**Instructions to follow**
The first line of the entries through the line bearing "None of these": copy these lines exactly and return nothing else.

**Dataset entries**
(** C6.  In a tick that runs from a well-formed state, the live list
    afterwards holds only objects that were live or queued before it; the
    queue afterwards holds exactly the objects allocated during the tick.
    None of these is in the live list or in any neighbour list built in
    the tick, and each is still as it was created (not moved, not swept,
    not consumed).  The next tick puts every one of them in the live list
    and none in its queue. *)
Theorem queued_particles_join_next_tick {num : Type} {NUM : Number num}
    (E : Env num) (w : World num) :
  wf w -> containerPaused w = false ->
  let w1 := mergeAndSweep E w in
  let w' := updateFrame E w in
  let w'' := updateFrame E w' in
  (forall r : ref, r ∈ particleList w' ->
                   r ∈ particleList w ++ particleCreationQueue w)
  /\ particleCreationQueue w'
     = seq (length (heap w)) (length (heap w') - length (heap w))
  /\ (forall q : ref, q ∈ particleCreationQueue w' ->
        (q ∉ particleList w')
        /\ (forall available : list ref,
              available ∈ neighbourLists E (particleList w1) w1 ->
              q ∉ available)
        /\ (exists p, heap w' !! q = Some p
                      /\ asCreated E (containerTemperature w) p)
        /\ q ∈ particleList w''
        /\ q ∉ particleCreationQueue w'').
Proof.
  intros Hwf Hrun w1 w' w''.
  destruct (updateFrame_tickInv E w Hwf Hrun)
    as [(Hlive & Hn0 & Hqueue & Htemp & Hrun' & Hnew) Hlist].
  fold w' in Hlive, Hn0, Hqueue, Htemp, Hrun', Hnew, Hlist.
  pose proof (updateFrame_wf E w Hwf) as Hwf'. fold w' in Hwf'.
  destruct (updateFrame_tickInv E w' Hwf' Hrun')
    as [(_ & _ & Hqueue' & _) Hlist'].
  fold w'' in Hqueue', Hlist'.
  destruct (mergeAndSweep_tickInv E w Hwf Hrun) as [Hinv1 _].
  fold w1 in Hinv1.
  pose proof (neighbourLists_old E _ _ (particleList w1) w1 Hinv1
                ltac:(apply Hinv1)) as Hneigh.
  split; [|split; [exact Hqueue|]].
  - intros r Hr. rewrite Hlist in Hr. now apply sweep_subset in Hr.
  - intros q Hq.
    assert (Hrange : (length (heap w) <= q < length (heap w'))%nat).
    { rewrite Hqueue in Hq. apply elem_of_seq in Hq. lia. }
    destruct (Hnew q) as (p & Hp & Hfresh); [lia..|].
    split; [|split; [|split; [|split]]].
    + intros Hin. rewrite Forall_forall in Hlive.
      specialize (Hlive q Hin). lia.
    + intros available Hav Hin. rewrite Forall_forall in Hneigh.
      specialize (Hneigh available Hav). rewrite Forall_forall in Hneigh.
      specialize (Hneigh q Hin). lia.
    + now exists p.
    + rewrite Hlist'. apply (sweep_keeps _ _ _ _ p).
      * apply elem_of_app. now right.
      * exact Hp.
      * now apply (asCreated_not_removed E (containerTemperature w)).
    + rewrite Hqueue'. intros Hin. apply elem_of_seq in Hin. lia.
Qed.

**Solved exercise**
(** C6.  In a tick that runs from a well-formed state, the live list
    afterwards holds only objects that were live or queued before it; the
    queue afterwards holds exactly the objects allocated during the tick.
    None of these is in the live list or in any neighbour list built in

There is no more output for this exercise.